> _EXERCISE REQUIREMENTS_: Return the records below exactly, leaving nothing out.
──────── SOURCE RECORDS ────────
Lemma pmm_free_adds_witness :
  ∃ s F s', pmm_rep s F ∧ ¬ (700 ∈ F) ∧ pmm_free (4096 * 700) s = Ok ((), s') ∧
    pmm_rep s' ({[700]} ∪ F).
Proof.
  destruct demo_state as (s & F & _ & Hr & HF & _). exists s, F.
  destruct (pmm_free_adds s F (4096 * 700) Hr ltac:(lia)) as (s' & Hs' & Hr' & _).
  exists s'. split_and!; [done|rewrite HF; lia|done|done].
Defined.

(** Freeing the page that [pmm_alloc] just returned restores the
    manager's state exactly: bitmap, counters and offset. *)
Theorem pmm_alloc_free_roundtrip (s s' : pmm) (F : gset Z) (a : Z)
    (Hrep : pmm_rep s F) (Ha : pmm_alloc s = Ok (a, s')) (Hnz : a ≠ 0) :
  pmm_free a s' = Ok ((), s).
Proof.
  destruct (pmm_alloc_spec s F Hrep) as [[_ Hs]|(p & [Hp _] & Hs)];
    rewrite Hs in Ha; simplify_eq.
  pose proof (rep_range _ _ Hrep p Hp) as Hr.
  pose proof (rep_remove _ _ Hrep p Hp) as Hrep'.
  unfold pmm_free. fold PAGES.
  replace (4096 * p / 4096) with p by (rewrite Z.mul_comm, Z.div_mul; lia).
  destruct (Z.leb_spec PAGES p) as [|_]; [lia|].
  rewrite (bind_ok _ _ _ _ _ (bit_test_eq _ p (rep_wf _ _ Hrep') Hr)).
  rewrite (rep_page_bit _ _ Hrep'), bool_decide_eq_false_2 by (done || set_solver).
  rewrite (bind_ok _ _ _ _ _ (bit_set_eq _ p (rep_wf _ _ Hrep') Hr)).
  pose proof (rep_size _ _ Hrep). pose proof (rep_count _ _ Hrep) as Hc.
  assert (0 < s_free_pages s) as Hpos.
  { rewrite Hc. assert (size F ≠ 0)%nat; [|lia].
    intros H0%size_empty_inv. set_solver. }
  unfold free_incr, modify, taken, set_free, set_bitmap, PAGES, BITMAP_QWORDS in *; cbn.
  rewrite bm_set_clear by (apply (rep_bits _ _ Hrep) in Hp as [??]; try done; apply Hrep).
  rewrite (u64_small (s_free_pages s - 1)) by lia.
  rewrite u64_small by lia. destruct s; cbn in *. do 3 f_equal. lia.
Qed.

Lemma pmm_alloc_free_roundtrip_witness :
  ∃ s s', pmm_alloc s = Ok (0x100000, s') ∧ pmm_free 0x100000 s' = Ok ((), s).
Proof.
  destruct demo_state as (s & F & _ & Hr & HF & _).
  destruct (pmm_alloc_spec s F Hr) as [[-> _]|(p & [Hp Hl] & Hs)].
  - assert (256 ∈ (∅ : gset Z)) as H by (apply HF; lia).
    by apply not_elem_of_empty in H.
  - assert (p = 256) as ->.
    { apply HF in Hp. assert (p ≤ 256) by (apply Hl, HF; lia). lia. }
    exists s, (taken s 256). split; [exact Hs|].
    by apply (pmm_alloc_free_roundtrip s _ F).
Defined.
────────
> _ANSWER BELOW_:
Lemma pmm_free_adds_witness :
  ∃ s F s', pmm_rep s F ∧ ¬ (700 ∈ F) ∧ pmm_free (4096 * 700) s = Ok ((), s') ∧
    pmm_rep s' ({[700]} ∪ F).
Proof.
  destruct demo_state as (s & F & _ & Hr & HF & _). exists s, F.
  destruct (pmm_free_adds s F (4096 * 700) Hr ltac:(lia)) as (s' & Hs' & Hr' & _).
  exists s'. split_and!; [done|rewrite HF; lia|done|done].
Defined.

(** Freeing the page that [pmm_alloc] just returned restores the
    manager's state exactly: bitmap, counters and offset. *)
Theorem pmm_alloc_free_roundtrip (s s' : pmm) (F : gset Z) (a : Z)
    (Hrep : pmm_rep s F) (Ha : pmm_alloc s = Ok (a, s')) (Hnz : a ≠ 0) :
  pmm_free a s' = Ok ((), s).
Proof.
  destruct (pmm_alloc_spec s F Hrep) as [[_ Hs]|(p & [Hp _] & Hs)];
    rewrite Hs in Ha; simplify_eq.
  pose proof (rep_range _ _ Hrep p Hp) as Hr.
  pose proof (rep_remove _ _ Hrep p Hp) as Hrep'.
  unfold pmm_free. fold PAGES.
  replace (4096 * p / 4096) with p by (rewrite Z.mul_comm, Z.div_mul; lia).
  destruct (Z.leb_spec PAGES p) as [|_]; [lia|].
  rewrite (bind_ok _ _ _ _ _ (bit_test_eq _ p (rep_wf _ _ Hrep') Hr)).
  rewrite (rep_page_bit _ _ Hrep'), bool_decide_eq_false_2 by (done || set_solver).
  rewrite (bind_ok _ _ _ _ _ (bit_set_eq _ p (rep_wf _ _ Hrep') Hr)).
  pose proof (rep_size _ _ Hrep). pose proof (rep_count _ _ Hrep) as Hc.
  assert (0 < s_free_pages s) as Hpos.
  { rewrite Hc. assert (size F ≠ 0)%nat; [|lia].
    intros H0%size_empty_inv. set_solver. }
  unfold free_incr, modify, taken, set_free, set_bitmap, PAGES, BITMAP_QWORDS in *; cbn.
  rewrite bm_set_clear by (apply (rep_bits _ _ Hrep) in Hp as [??]; try done; apply Hrep).
  rewrite (u64_small (s_free_pages s - 1)) by lia.
  rewrite u64_small by lia. destruct s; cbn in *. do 3 f_equal. lia.
Qed.

Lemma pmm_alloc_free_roundtrip_witness :
  ∃ s s', pmm_alloc s = Ok (0x100000, s') ∧ pmm_free 0x100000 s' = Ok ((), s).
Proof.
  destruct demo_state as (s & F & _ & Hr & HF & _).
  destruct (pmm_alloc_spec s F Hr) as [[-> _]|(p & [Hp Hl] & Hs)].
  - assert (256 ∈ (∅ : gset Z)) as H by (apply HF; lia).
    by apply not_elem_of_empty in H.
  - assert (p = 256) as ->.
    { apply HF in Hp. assert (p ≤ 256) by (apply Hl, HF; lia). lia. }
    exists s, (taken s 256). split; [exact Hs|].
    by apply (pmm_alloc_free_roundtrip s _ F).
Defined.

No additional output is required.